= Sir Henry Ashurst, 2nd Baronet =

British politician

Sir Henry Ashurst, 2nd Baronet (c. 1670–1732), of Waterstock House, Waterstock, Oxfordshire was a British politician who sat in the House of Commons from 1715 to 1722.

Ashurst was the only surviving son of Sir Henry Ashurst, 1st Baronet, MP of Waterstock and his wife Diana Paget, daughter of William Paget, 6th Baron Paget. He probably matriculated at Christ's College, Cambridge in 1687 and was admitted at Middle Temple in 1689. From 1694 to 1710, he was manager of the government lottery. Before 1711, he married Elizabeth Draper, daughter of Sir Thomas Draper, 1st Baronet, of Sunninghill, Berkshire. He succeeded his father in the baronetcy on 13 April 1711.

At the 1715 general election Ashurst stood for Parliament at New Windsor, which was close to his wife's property.
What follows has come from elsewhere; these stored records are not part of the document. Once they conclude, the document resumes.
Definition U32_5 (s : Z * Z * Z * Z * Z) : Prop :=
  let '(a, b, c, d, e) := s in isU 32 a /\ isU 32 b /\ isU 32 c /\ isU 32 d /\ isU 32 e.
(** twenty rounds with one function and one constant *)
Lemma sha_rounds_fips f k w : forall a s,
  (forall t b c d, a <= t < a + zlen w -> isU 32 b -> isU 32 c -> isU 32 d -> f b c d = fips_f t b c d) ->
  (forall t, a <= t < a + zlen w -> fips_K t = k) -> U32_5 s ->
  fold_left (sha_round f k) w s = fold_left fips_round (zip (seqZ a (zlen w)) w) s /\ U32_5 (fold_left (sha_round f k) w s).
Proof.
  induction w as [|wt w IH]; intros a s Hf Hk Hs; [done|]. rewrite zlen_cons in *. pose proof (zlen_nonneg w).
  rewrite seqZ_cons by lia. replace (Z.pred (zlen w + 1)) with (zlen w) by lia. cbn [zip_with zip fold_left].
  assert (E : sha_round f k s wt = fips_round s (a, wt) /\ U32_5 (sha_round f k s wt)).
  { destruct s as [[[[x b] c] d] e]. destruct Hs as (Hx & Hb & Hc & Hd & He). unfold sha_round, fips_round.
    rewrite (Hf a) by (done || lia). rewrite (Hk a) by lia. rewrite !rol_rotl by (done || lia). split; [done|].
    simpl. conj; [apply wrapU_range; lia|done|apply rotl_U32; [done|lia]|done|done]. }
  destruct E as [<- Hu]. apply IH; [|intros t Ht; apply Hk; lia|done].
  intros t b c d Ht. apply Hf. lia.
Qed.

Section ShaFunctions.
Context (b c d : Z) (Hb : isU 32 b) (Hc : isU 32 c) (Hd : isU 32 d).
Lemma sha_ch_fips t : t < 20 -> sha_ch b c d = fips_f t b c d.
Proof using Hb Hc Hd. intros H. unfold fips_f, sha_ch. rewrite (proj2 (Z.ltb_lt _ _) H). words. Qed.
Lemma sha_parity_fips t : 20 <= t < 40 \/ 60 <= t -> sha_parity b c d = fips_f t b c d.
Proof using Hb Hc Hd. intros H. unfold fips_f, sha_parity. by zcases. Qed.
Lemma sha_maj_fips t : 40 <= t < 60 -> sha_maj b c d = fips_f t b c d.
Proof using Hb Hc Hd.
  intros H. unfold fips_f, sha_maj. replace (t <? 20) with false by lia. replace (t <? 40) with false by lia.
  replace (t <? 60) with true by lia. words.
Qed.
End ShaFunctions.

Lemma split4 (w : list Z) : length w = 80%nat ->
  w = take 20 w ++ take 20 (drop 20 w) ++ take 20 (drop 40 w) ++ take 20 (drop 60 w).
Proof.
  intros H. rewrite (take_ge (drop 60 w)) by (rewrite length_drop; lia).
  replace (drop 60 w) with (drop 20 (drop 40 w)) by (by rewrite drop_drop). rewrite take_drop.
  replace (drop 40 w) with (drop 20 (drop 20 w)) by (by rewrite drop_drop). by rewrite !take_drop.
Qed.
Section ShaRounds.
Context (w : list Z) (Hw : zlen w = 20) (s : Z * Z * Z * Z * Z) (Hs : U32_5 s).
Lemma rounds_stage f k a :
  (forall t b c d, a <= t < a + 20 -> isU 32 b -> isU 32 c -> isU 32 d -> f b c d = fips_f t b c d) ->
  (forall t, a <= t < a + 20 -> fips_K t = k) ->
  fold_left (sha_round f k) w s = fold_left fips_round (zip (seqZ a 20) w) s /\ U32_5 (fold_left (sha_round f k) w s).
Proof using Hw Hs. rewrite <- Hw. intros Hf Hk. by apply sha_rounds_fips. Qed.
End ShaRounds.
Lemma fips_K_stage a k t : In (a, k) [(0, 0x5a827999); (20, 0x6ed9eba1); (40, 0x8f1bbcdc); (60, 0xca62c1d6)] ->
  a <= t < a + 20 -> fips_K t = k.
Proof. unfold fips_K. intros [[= <- <-]|[[= <- <-]|[[= <- <-]|[[= <- <-]|[]]]]] Ht; by zcases. Qed.

(** the eighty rounds *)
Lemma sha_rounds_all w s : length w = 80%nat -> U32_5 s ->
  let r := fold_left (sha_round sha_parity 0xca62c1d6) (take 20 (drop 60 w))
    (fold_left (sha_round sha_maj 0x8f1bbcdc) (take 20 (drop 40 w))
      (fold_left (sha_round sha_parity 0x6ed9eba1) (take 20 (drop 20 w))
        (fold_left (sha_round sha_ch 0x5a827999) (take 20 w) s))) in
  r = fold_left fips_round (zip (seqZ 0 80) w) s.
Proof.
  intros Hl Hs. cbv zeta.
  assert (L : forall n, (n + 20 <= 80)%nat -> zlen (take 20 (drop n w)) = 20) by (intros n Hn; unfold zlen; rewrite length_take, length_drop; lia).
  pose proof (L 0%nat ltac:(lia)) as L0. rewrite drop_0 in L0.
  pose proof (L 20%nat ltac:(lia)) as L2. pose proof (L 40%nat ltac:(lia)) as L4. pose proof (L 60%nat ltac:(lia)) as L6.
  assert (Ez : zip (seqZ 0 80) w = zip (seqZ 0 20) (take 20 w) ++ zip (seqZ 20 20) (take 20 (drop 20 w)) ++
    zip (seqZ 40 20) (take 20 (drop 40 w)) ++ zip (seqZ 60 20) (take 20 (drop 60 w))).
  { rewrite (split4 w) at 1 by lia. change 80 with (20 + (20 + (20 + 20))). rewrite !seqZ_app by lia.
    unfold zlen in *. rewrite !zip_with_app; [done|..]; rewrite length_seqZ; lia. }
  rewrite Ez, !fold_left_app. revert L0 L2 L4 L6. clear Ez L.
  generalize (take 20 w), (take 20 (drop 20 w)), (take 20 (drop 40 w)), (take 20 (drop 60 w)). intros w0 w2 w4 w6 L0 L2 L4 L6.
  destruct (rounds_stage w0 L0 s Hs sha_ch 0x5a827999 0) as [<- U1].
  { intros t b c d Ht Hb Hc Hd. apply sha_ch_fips; (done || lia). }
  { intros t. apply fips_K_stage. simpl. auto. }
  destruct (rounds_stage w2 L2 _ U1 sha_parity 0x6ed9eba1 20) as [<- U2].
  { intros t b c d Ht Hb Hc Hd. apply sha_parity_fips; (done || lia). }
  { intros t. apply fips_K_stage. simpl. auto. }
  destruct (rounds_stage w4 L4 _ U2 sha_maj 0x8f1bbcdc 40) as [<- U3].
  { intros t b c d Ht Hb Hc Hd. apply sha_maj_fips; (done || lia). }
  { intros t. apply fips_K_stage. simpl. auto. }
  destruct (rounds_stage w6 L6 _ U3 sha_parity 0xca62c1d6 60) as [<- _]; [| |done].
  { intros t b c d Ht Hb Hc Hd. apply sha_parity_fips; (done || lia). }
  { intros t. apply fips_K_stage. simpl. auto. }
Qed.

Lemma length_be_words l n : length l = (4 * n)%nat -> length (be_words l) = n.
Proof.
  revert l. induction n as [|n IH]; intros [|b0 [|b1 [|b2 [|b3 l]]]] H; simpl in H; try lia; [done|].
  cbn [be_words length]. f_equal. apply IH. lia.
Qed.
#[local] Transparent SHATransform.
Lemma sha_f_block hs blk : length blk = 64%nat -> Forall (isU 32) hs ->
  sha_f hs blk = sha1_block hs blk /\ Forall (isU 32) (sha_f hs blk).
Proof.
  intros Hlen Hh. apply (length_be_words blk 16) in Hlen. unfold sha_f, SHATransform, sha1_block. cbv zeta.
  destruct (sha_expand_fips 64 (take 16 (be_words blk))) as (<- & _ & Hl); [apply Forall_take, be_words_U32|].
  rewrite length_take, Hlen in Hl. revert Hl. generalize (sha_expand 64 (take 16 (be_words blk))). intros w Hl.
  rewrite <- (sha_rounds_all w) by (done || (simpl; conj; by apply nthZ_U32)).
  destruct (fold_left (sha_round sha_parity 0xca62c1d6) _ _) as [[[[a b] c] d] e].
  split; [done|]. repeat (constructor; [apply wrapU_range; lia|]). constructor.
Qed.
#[local] Opaque SHATransform.
(** ** Header and trailer *)
Definition plain (c : Z) : Prop := c <> 0 /\ c <> 45.
Lemma sym_plain v : 0 <= v < 64 -> plain (sym v).
Proof.
  intros H. pose proof (all_below_spec 64 sym_ok sym_all v H) as E. unfold sym_ok in E. zhyps. done.
Qed.
Lemma block_plain x : bytes x -> Forall plain (block x).
Proof.
  intros Hx. assert (Hp : plain pad_char) by done.
  destruct x as [|a [|b [|c x]]]; [by constructor|..]; unfold bytes in Hx; rewrite !list.Forall_cons in Hx; cbn [block];
    rewrite !list.Forall_cons; unfold isU in Hx; change (2 ^ 8) with 256 in Hx; conj; try done; apply sym_plain; dlia.
Qed.
Lemma sep_plain sep : is_sep sep -> Forall plain sep.
Proof. intros [-> | [-> | ->]]; repeat constructor; done. Qed.
Lemma body_plain sep d : is_sep sep -> bytes d -> forall k, Forall plain (body k d sep).
Proof.
  intros Hs. induction d as [|a|a b|a b c d IH] using triple_ind; intros Hd k; [by constructor|by apply block_plain..|].
  apply bytes_split3 in Hd as [Hx Hd]. cbn [body]. rewrite !Forall_app. conj; [by apply block_plain| |by apply IH].
  by apply sep_plain, lead_cases.
Qed.
Lemma text_plain sep d : is_sep sep -> bytes d -> Forall plain (text d sep).
Proof. intros Hs Hd. apply Forall_app. split; [by apply body_plain|by apply sep_plain]. Qed.
Lemma plain_cstring l : Forall plain l -> cstring l.
Proof. intros H. eapply list.Forall_impl; [exact H|]. by intros c [? _]. Qed.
He was initially defeated but was returned as Member of Parliament on petition on 14 April 1715. He voted for the Administration in all recorded divisions but did not stand again in 1722.

Ashurst died on 17 May 1732. He had no children and the baronetcy became extinct. Waterstock House, which had been built by his father, passed to William Henry Ashurst (1725–1807), who rebuilt it in 1787.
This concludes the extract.